A QUE PONTO CHEGAMOS!
A estrutura de inteligência do Estado foi instrumentalizada para espionar adversários políticos. Essa é a chocante conclusão da investigação conduzida pela Polícia Federal no caso conhecido como ABIN PARALELA. Em março de 2023, o jornal O Globo revelava a aquisição, pela Abin, de um software espião israelense — o First Mile — destinado a monitorar, em tempo real, a localização de alvos predeterminados em todo o território nacional. Tudo isso ocorreu durante o governo de Jair Bolsonaro.
Uma rede clandestina foi instalada no coração do poder, dentro do Palácio do Planalto, operando à margem da legalidade. Celulares de pessoas tidas como opositoras do governo — incluindo ministros do Judiciário, parlamentares, religiosos e jornalistas — passaram a ser rastreados sistematicamente.
Mais de 60 mil buscas foram registradas contra alvos políticos ao longo do governo anterior. Um dos trechos mais reveladores do relatório da Polícia Federal traz áudios de agosto de 2020, nos quais o então diretor da Abin, Alexandre Ramagem, e o presidente Jair Bolsonaro discutem estratégias para blindar o senador Flávio Bolsonaro, investigado no escândalo das “rachadinhas”. Chegam, inclusive, a levantar supostas irregularidades cometidas por auditores da Receita Federal.
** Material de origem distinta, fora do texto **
(** ** The interpreter after cell 1, in closed form *)

Definition heap0 : heap :=
  [ [("name", VStr "PYSCF")];
    [("atom", VStr ""); ("basis", VStr "sto3g")];
    [("name", VStr "hamiltonian"); ("transformation", VStr "full");
     ("qubit_mapping", VStr "parity")];
    [("name", VStr "")];
    [("name", VStr "HartreeFock")];
    [("driver", VRef 0); ("PYSCF", VRef 1); ("operator", VRef 2);
     ("algorithm", VRef 3); ("initial_state", VRef 4)];
    [("name", VStr "IQPE"); ("num_iterations", VInt 16);
     ("num_time_slices", VInt 3000); ("expansion_mode", VStr "trotter");
     ("expansion_order", VInt 1)];
    [("name", VStr "ExactEigensolver")] ].

Definition g0 : globals :=
  Globals (VRef 5) [VRef 6; VRef 7] [QasmSimulator; NoBackend].

Definition empty_world : pyworld := World [] [] [].
Definition empty_state : state := State empty_world [] [] [] [].

Definition w0 : pyworld := World heap0 [] [].
Definition st0 : state :=
  State w0 (np_empty2 2 21) (np_empty 21) (np_empty 21) [].

(** The shared configuration as cell 1 assembles it. *)
Definition assembled : tree := view heap0 (qiskit_chemistry_dict g0).

(** The world in which the first unit of work is called: the deep copy
    of the shared configuration is the object at 8, its ['PYSCF']
    dictionary the object at 10. *)
Definition first_unit_world : pyworld :=
  (deepcopy (qiskit_chemistry_dict g0) w0).2.

(** ** The units of the sweep, in closed form *)

Definition algorithm_of (j : nat) : pyval := default (VInt 0) (algorithms g0 !! j).
Definition backend_of (j : nat) : backend := default NoBackend (backends g0 !! j).

(** [t] with the entry at an existing [path] replaced. *)
Fixpoint tree_update (t : tree) (path : list string) (x : tree) : tree :=
  match path with
  | [] => x
  | k :: path' =>
      match t with
      | TDict items =>
          match dict_get items k with
          | Some t' => TDict (dict_set items k (tree_update t' path' x))
          | None => t
          end
      | _ => t
      end
  end.

(** The configuration handed to the solver by the unit of algorithm [j]
    and step [i]. *)
Definition unit_tree (j i : nat) : tree :=
  tree_update
    (tree_update assembled ["PYSCF"; "atom"]
       (TStr (format molecule (float_str (distance i / 2)))))
    ["algorithm"] (view heap0 (algorithm_of j)).

(** A deep copy takes six objects; the copies follow the eight objects of
    cell 1 in the order of submission. *)
Definition unit_config (j i : nat) : pyval := VRef (8 + 6 * (21 * j + i)).

Definition unit_future (j i : nat) : future :=
  Future i (unit_config j i) (distance i) (backend_of j) (algorithm_of j)
         (unit_result i (distance i)
            (solver_run (21 * j + i) (unit_tree j i) (backend_of j))).

Definition planned (j : nat) : list future :=
  unit_future j <$> seq 0 (steps + 1).

(** The world after the submissions of the first [n] passes. *)
Fixpoint world_after (n : nat) : pyworld :=
  match n with
  | O => w0
  | S j => (submit_all g0 (algorithm_of j) (backend_of j) (world_after j)).2
  end.

(** The same through [submit_all_flat]. *)
Fixpoint world_after_flat (n : nat) : pyworld :=
  match n with
  | O => w0
  | S j =>
      (submit_all_flat g0 (algorithm_of j) (backend_of j)
         (world_after_flat j)).2
  end.

Arguments world_after : simpl never.
Arguments world_after_flat : simpl never.

Definition calls_of (j : nat) : list (tree * backend) :=
  (fun i => (unit_tree j i, backend_of j)) <$> seq 0 (steps + 1).

(** ** The aggregation loop as a function of the futures it is given *)

Definition with_world (w : pyworld) (st : state) : state :=
  State w (energies st) (hf_energies st) (distances st) (st_consumed st).

(** The arrays have the sizes cell 1 gives them. *)
Definition shaped (st : state) : Prop :=
  length (energies st) = 2
  /\ Forall (fun row => length row = 21) (energies st)
  /\ length (hf_energies st) = 21
  /\ length (distances st) = 21.

(** The state after one iteration of the loop on a returned tuple. *)
Definition written (j k : nat) (r : nat * Q * Q * Q) (st : state) : state :=
  let '(i, d, energy, hf_energy) := r in
  State (st_world st)
        (alter (fun row => <[i := Some energy]> row) j (energies st))
        (<[i := Some hf_energy]> (hf_energies st))
        (<[i := Some d]> (distances st))
        (st_consumed st ++ [(j, k)]).

Fixpoint aggregate (j : nat) (kfs : list (nat * future)) (st : state)
  : (exn + unit) * state :=
  match kfs with
  | [] => (inr tt, st)
  | (k, f) :: kfs' =>
      match f_outcome f with
      | inl e => (inl e, st)
      | inr r => aggregate j kfs' (written j k r st)
      end
  end.

(** A returned tuple carries the step index of the call, within range. *)
Definition indexed (f : future) : Prop :=
  forall i d energy hf_energy,
    f_outcome f = inr (i, d, energy, hf_energy) ->
    i = f_index f /\ d = f_distance f /\ i < 21.

Definition completed (f : future) : Prop :=
  exists r, f_outcome f = inr r.

(** Cell [i] of a one-dimensional array has been assigned. *)
Definition assigned (a : list (option Q)) (i : nat) : Prop :=
  exists x, a !! i = Some (Some x).

(** Cell [i] of row [j] has been assigned. *)
Definition assigned2 (a : list (list (option Q))) (j i : nat) : Prop :=
  exists row, a !! j = Some row /\ assigned row i.

(** The cell of row [j] and step [i]. *)
Definition cell2 (a : list (list (option Q))) (j i : nat)
  : option (option Q) :=
  row ← a !! j; row !! i.

(** The schedule yields, in each pass, every future submitted so far. *)
Definition valid_order (order : nat -> list nat) : Prop :=
  order 0 ≡ₚ seq 0 21 /\ order 1 ≡ₚ seq 0 42.

(** The state in which the first aggregation loop leaves. *)
Definition after_pass0 (order : nat -> list nat) : (exn + unit) * state :=
  aggregate 0 (as_completed (planned 0) (order 0))
            (with_world (world_after 1) st0).

(** The state in which the second aggregation loop leaves. *)
Definition after_pass1 (order : nat -> list nat) (s1 : state)
  : (exn + unit) * state :=
  aggregate 1 (as_completed (planned 0 ++ planned 1) (order 1))
            (with_world (world_after 2) s1).

(** The settings every run of the solver is to share. *)
Definition specifies (t : tree) : Prop :=
  tree_path t ["driver"; "name"] = Some (TStr "PYSCF")
  /\ tree_path t ["PYSCF"; "basis"] = Some (TStr "sto3g")
  /\ tree_path t ["operator"; "name"] = Some (TStr "hamiltonian")
  /\ tree_path t ["operator"; "transformation"] = Some (TStr "full")
  /\ tree_path t ["operator"; "qubit_mapping"] = Some (TStr "parity")
  /\ tree_path t ["initial_state"; "name"] = Some (TStr "HartreeFock").

(** Every assigned cell of the arrays holds what a unit of work of the
    same step returned; row 0 holds energies of the first algorithm
    only. *)
Definition returned_values (st : state) : Prop :=
  forall (i : nat) (x : Q),
    (distances st !! i = Some (Some x) -> x = distance i)
    /\ (cell2 (energies st) 0 i = Some (Some x) ->
        exists d hf_energy,
          f_outcome (unit_future 0 i) = inr (i, d, x, hf_energy))
    /\ (cell2 (energies st) 1 i = Some (Some x) ->
        exists j d hf_energy,
          j < 2 /\ f_outcome (unit_future j i) = inr (i, d, x, hf_energy))
    /\ (hf_energies st !! i = Some (Some x) ->
        exists j d energy,
          j < 2 /\ f_outcome (unit_future j i) = inr (i, d, energy, x)).

(** * Properties *)

(** The two passes of the sweep. *)
Ltac both_passes j := destruct j as [|[|j]]; [| |lia].

(** ** The monad *)

Lemma bind_run {S A B} (m : M S A) (f : A -> M S B) (s : S) :
  (m ≫= f) s =
  match m s with
  | (inl e, s') => (inl e, s')
  | (inr a, s') => f a s'
  end.
Proof. reflexivity. Qed.

Lemma ret_run {S A} (a : A) (s : S) : (mret a : M S A) s = (inr a, s).
Proof. reflexivity. Qed.

Lemma for_each_ext {S A} (xs : list A) (f g : A -> M S unit) :
  (forall x s, f x s = g x s) -> forall s, for_each xs f s = for_each xs g s.
Proof.
  intros Hfg. induction xs as [|x xs IH]; intros s; simpl; [reflexivity|].
  rewrite !bind_run, Hfg.
  destruct (g x s) as [[e|[]] s']; [reflexivity|apply IH].
Qed.

(** ** Dictionaries *)

Lemma dict_get_set_eq {A} (o : list (string * A)) k v :
  dict_get (dict_set o k v) k = Some v.
Proof.
  induction o as [|[k' v'] o IH]; simpl.
  - rewrite String.eqb_refl. reflexivity.
  - destruct (String.eqb k' k) eqn:E; simpl; rewrite E; [reflexivity|apply IH].
Qed.

Lemma dict_get_set_ne {A} (o : list (string * A)) k k' v :
  k <> k' -> dict_get (dict_set o k v) k' = dict_get o k'.
Proof.
  intros Hne. induction o as [|[k0 v0] o IH]; simpl.
  - destruct (String.eqb_spec k k'); [contradiction|reflexivity].
  - destruct (String.eqb_spec k0 k) as [->|Hk]; simpl.
    + destruct (String.eqb_spec k k'); [contradiction|reflexivity].
    + rewrite IH. reflexivity.
Qed.

Lemma dict_get_map {A B} (f : A -> B) (o : list (string * A)) k :
  dict_get (map (fun kv => (kv.1, f kv.2)) o) k = f <$> dict_get o k.
Proof.
  induction o as [|[k' v'] o IH]; simpl; [reflexivity|].
  destruct (String.eqb k' k); [reflexivity|apply IH].
Qed.

(** ** The string of the molecule *)

Lemma append_empty_r (s : string) : s +:+ "" = s.
Proof.
  induction s as [|c s IH]; [reflexivity|].
  change (String c (s +:+ "") = String c s). f_equal. exact IH.
Qed.

Lemma format_molecule (s : string) :
  format molecule s = "H .0 .0 -" +:+ s +:+ "; H .0 .0 " +:+ s.
Proof.
  transitivity ("H .0 .0 -" +:+ s +:+ "; H .0 .0 " +:+ (s +:+ ""));
    [reflexivity|].
  rewrite append_empty_r. reflexivity.
Qed.

(** ** The unit of work, run on any world *)

Lemma subrountine_run i config d bk algorithm w :
  subrountine i config d bk algorithm w =
  (unit_outcome i config d bk algorithm w,
   unit_world config d bk algorithm w).
Proof.
  unfold subrountine, unit_outcome, unit_world, prepare.
  rewrite !bind_run.
  destruct (getitem config "PYSCF" w) as [[e|pyscf] w1]; [reflexivity|].
  rewrite !bind_run.
  destruct (setitem pyscf "atom" _ w1) as [[e|[]] w2]; [reflexivity|].
  rewrite !bind_run.
  destruct (setitem config "algorithm" algorithm w2) as [[e|[]] w3];
    [reflexivity|].
  rewrite !bind_run.
  unfold solver_call, record_call, modify, unit_result, result_get.
  destruct (solver_run _ _ bk) as [e|result]; [reflexivity|].
  rewrite !bind_run.
  destruct (dict_get result "energy") as [energy|]; [|reflexivity].
  destruct (dict_get result "hf_energy") as [hf|]; reflexivity.
Qed.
Policiais federais são apontados como peças-chave da organização criminosa montada dentro da Abin. O famigerado “gabinete do ódio”, idealizado e comandado por Carlos Bolsonaro, usava informações sigilosas obtidas por meio ilegal para promover ataques virtuais contra adversários políticos e manipular a opinião pública. De acordo com a PF, funcionários da Presidência da República integravam essa estrutura paralela, operando sob a chefia direta do próprio Carlos Bolsonaro.
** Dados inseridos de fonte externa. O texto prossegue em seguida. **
Lemma next_column_fuel n fuel :
  0 < n → (Z.to_nat n ≤ S fuel)%nat → (Z.to_nat ((n - 1) / 26) ≤ fuel)%nat.
Proof.
  intros Hn Hfuel. assert (0 ≤ (n - 1) / 26 ≤ n - 1); [|lia].
  split; [apply Z.div_pos; lia|apply Z.div_le_upper_bound; lia].
Qed.

(** With fuel for [col_num] rounds the loop ends, and what it puts in
    front of [acc] reads as [col_num]. *)
Lemma column_letter_loop_spec fuel n acc :
  (Z.to_nat n ≤ fuel)%nat →
  ∃ s, column_letter_loop fuel n acc = Some (s +:+ acc) ∧
       (0 < n → s ≠ "") ∧ (n ≤ 0 → s = "") ∧
       Forall is_capital (String.list_ascii_of_string s) ∧
       column_number (s +:+ acc)
       = Z.max 0 n * 26 ^ Z.of_nat (String.length acc) + column_number acc.
Proof.
  revert n acc. induction fuel as [|fuel IH]; intros n acc Hfuel.
  - exists "". change ("" +:+ acc) with acc. simpl.
    rewrite bool_decide_eq_false_2 by lia.
    split_and!; first [done | lia | apply Forall_nil | (rewrite Z.max_l by lia; lia)].
  - simpl. case_bool_decide as Hn.
    + destruct (IH ((n - 1) / 26)
                  (String (PyStr.chr ((n - 1) mod 26 + PyStr.ord "A")) acc))
        as (s & Hs & _ & _ & Hcap & Hnum); [by apply next_column_fuel|].
      pose proof (Z.mod_pos_bound (n - 1) 26 ltac:(lia)) as Hmod.
      assert (PyStr.ord "A" = 65) as HA by reflexivity.
      assert (PyStr.ord "Z" = 90) as HZ by reflexivity.
      exists (s +:+ String (PyStr.chr ((n - 1) mod 26 + PyStr.ord "A")) "").
      rewrite string_app_assoc, string_app_cons. change ("" +:+ acc) with acc.
      split_and!.
      * done.
      * intros _. clear. destruct s; done.
      * lia.
      * rewrite list_of_string_app. apply Forall_app. split; [done|]. simpl.
        constructor; [|constructor]. unfold is_capital.
        rewrite ord_chr by lia. lia.
      * rewrite Hnum, column_number_cons, ord_chr by lia.
        assert (0 ≤ (n - 1) / 26) as Hq by (apply Z.div_pos; lia).
        rewrite !Z.max_r by lia.
        simpl String.length.
        replace (Z.of_nat (S (String.length acc))) with (Z.of_nat (String.length acc) + 1)
          by lia.
        rewrite Z.pow_add_r by lia.
        pose proof (Z.div_mod (n - 1) 26 ltac:(lia)). nia.
    + exists "". change ("" +:+ acc) with acc.
      split_and!; first [done | lia | apply Forall_nil | (rewrite Z.max_l by lia; lia)].
Qed.

(** More fuel than needed changes nothing. *)
Lemma column_letter_loop_fuel f1 f2 n acc :
  (Z.to_nat n ≤ f1)%nat → (Z.to_nat n ≤ f2)%nat →
  column_letter_loop f1 n acc = column_letter_loop f2 n acc.
Proof.
  revert f2 n acc. induction f1 as [|f1 IH]; intros f2 n acc H1 H2.
  - destruct f2; simpl; by rewrite !bool_decide_eq_false_2 by lia.
  - simpl. case_bool_decide as Hn.
    + destruct f2 as [|f2]; [lia|]. simpl. rewrite bool_decide_eq_true_2 by done.
      apply IH; by apply next_column_fuel.
    + destruct f2; simpl; by rewrite bool_decide_eq_false_2 by lia.
Qed.

Lemma get_column_letter_spec n :
  ∃ s, get_column_letter n = Some s ∧
       (0 < n → s ≠ "") ∧ (n ≤ 0 → s = "") ∧
       Forall is_capital (String.list_ascii_of_string s) ∧
       column_number s = Z.max 0 n.
Proof.
  destruct (column_letter_loop_spec (Z.to_nat n) n "" (le_n _))
    as (s & Hs & Hne & He & Hcap & Hnum).
  rewrite string_app_nil_r in Hs, Hnum. exists s. split_and!; try done.
  rewrite Hnum. unfold column_number. simpl. lia.
Qed.

End ColumnLetter.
Na emblemática reunião ministerial de abril de 2020, o então presidente deixou escapar um trecho revelador: “Sistemas de informações: o meu funciona. O meu particular funciona. Os que têm oficialmente, desinformam”. A frase não apenas confirma a existência da Abin paralela, como escancara sua natureza subversiva.
A Polícia Federal foi contundente: “Composto por figuras de alto escalão do governo à época, incluindo potencialmente o então Presidente da República JAIR MESSIAS BOLSONARO e seu filho, Vereador CARLOS NANTES BOLSONARO, forma o núcleo responsável por definir as diretrizes estratégicas da ORCRIM, determinar os alvos das ações clandestinas (opositores, instituições, sistema eleitoral) e se beneficiar politicamente das operações. Era o centro decisório e o principal destinatário das ‘vantagens’ ilícitas (manutenção no poder, ataque a adversários)”.
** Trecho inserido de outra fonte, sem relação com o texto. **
(** The table after the loop over the three money columns. *)
Lemma money_columns_done df :
  exists df',
    foldM clean_money_col ["Total Funding"; "ARR"; "Valuation"] df = Ok df' /\
    (forall c, In c money_columns -> get_col c df' = get_col c df) /\
    (forall c col, In c money_columns -> get_col c df = Ok col ->
                   get_col (c ++ "_USD") df' = Ok (map money_cell col)) /\
    (forall c, has_col c df = true -> has_col c df' = true) /\
    has_col "Employees" df' = has_col "Employees" df /\
    get_col "Employees" df' = get_col "Employees" df.
Proof.
  cbn [foldM]. rewrite (clean_money_col_eq df "Total Funding"). cbn [bind].
  set (df1 := match get_col "Total Funding" df with Ok _ => _ | Raise _ => df end).
  rewrite (clean_money_col_eq df1 "ARR"). cbn [bind].
  set (df2 := match get_col "ARR" df1 with Ok _ => _ | Raise _ => df1 end).
  rewrite (clean_money_col_eq df2 "Valuation"). cbn [bind].
  set (df3 := match get_col "Valuation" df2 with Ok _ => _ | Raise _ => df2 end).
  exists df3. split; [reflexivity|].
  assert (G1 : forall c, String.eqb c "Total Funding_USD" = false ->
                         get_col c df1 = get_col c df).
  { intros c Hc. unfold df1. destruct (get_col "Total Funding" df); [|reflexivity].
    now apply get_set_other. }
  assert (G2 : forall c, String.eqb c "ARR_USD" = false -> get_col c df2 = get_col c df1).
  { intros c Hc. unfold df2. destruct (get_col "ARR" df1); [|reflexivity].
    now apply get_set_other. }
  assert (G3 : forall c, String.eqb c "Valuation_USD" = false ->
                         get_col c df3 = get_col c df2).
  { intros c Hc. unfold df3. destruct (get_col "Valuation" df2); [|reflexivity].
    now apply get_set_other. }
  assert (M1 : forall c, has_col c df1 = has_col c df || String.eqb c "Total Funding_USD"
                         \/ has_col c df1 = has_col c df).
  { intros c. unfold df1. destruct (get_col "Total Funding" df); [left|now right].
    apply has_col_set. }
  assert (M2 : forall c, has_col c df2 = has_col c df1 || String.eqb c "ARR_USD"
                         \/ has_col c df2 = has_col c df1).
  { intros c. unfold df2. destruct (get_col "ARR" df1); [left|now right].
    apply has_col_set. }
  assert (M3 : forall c, has_col c df3 = has_col c df2 || String.eqb c "Valuation_USD"
                         \/ has_col c df3 = has_col c df2).
  { intros c. unfold df3. destruct (get_col "Valuation" df2); [left|now right].
    apply has_col_set. }
  split; [|split; [|split; [|split]]].
  - intros c [<-|[<-|[<-|[]]]];
      now rewrite G3, G2, G1 by reflexivity.
  - intros c col [<-|[<-|[<-|[]]]] Hc.
    + rewrite G3, G2 by reflexivity. unfold df1. rewrite Hc. apply get_set_same.
    + rewrite G3 by reflexivity. unfold df2. rewrite G1 by reflexivity.
      rewrite Hc. apply get_set_same.
    + unfold df3. rewrite G2, G1 by reflexivity. rewrite Hc. apply get_set_same.
  - intros c Hc.
    destruct (M3 c) as [->| ->]; destruct (M2 c) as [->| ->]; destruct (M1 c) as [->| ->];
      rewrite Hc; reflexivity.
  - destruct (M3 "Employees") as [->| ->]; destruct (M2 "Employees") as [->| ->];
      destruct (M1 "Employees") as [->| ->]; rewrite ?orb_false_r; reflexivity.
  - now rewrite G3, G2, G1 by reflexivity.
Qed.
Neste capítulo sombrio da nossa história política, há episódios que beiram o ridículo. Em maio de 2019, o agente de inteligência Thiago Gomes Quinalia utilizou o sistema First Mile para consultar, entre outros, um homônimo do ministro Alexandre de Moraes. Até um candidato à presidência do Vasco entrou na mira da espionagem. A operação se dividia em grupos como “Turmas de Buscas” e “Grupos de Consulta”. Mas muitos desses agentes demonstraram completo amadorismo — uma marca, ao que parece, dos golpistas. Felizmente.
No total, 36 pessoas foram indiciadas. Entre elas, estão nomes que ocupam cargos na atual gestão da Abin, como os delegados Luiz Fernando Corrêa (diretor-geral), Luiz Carlos Nóbrega (chefe de gabinete) e José Fernando Chuy (corregedor-geral). Todos são delegados de carreira da Polícia Federal, nomeados no atual governo. O mais grave, no entanto, é a constatação de que parte dos investigados mantinha conluio com setores da atual administração da agência.
A investigação conclui que a Abin paralela fazia parte da engrenagem golpista. A cada dia, surgem novos elementos que tornam ainda mais difícil o futuro político do ex-presidente.
A que ponto chegamos!
E o mais inquietante: **o que ainda falta sabermos?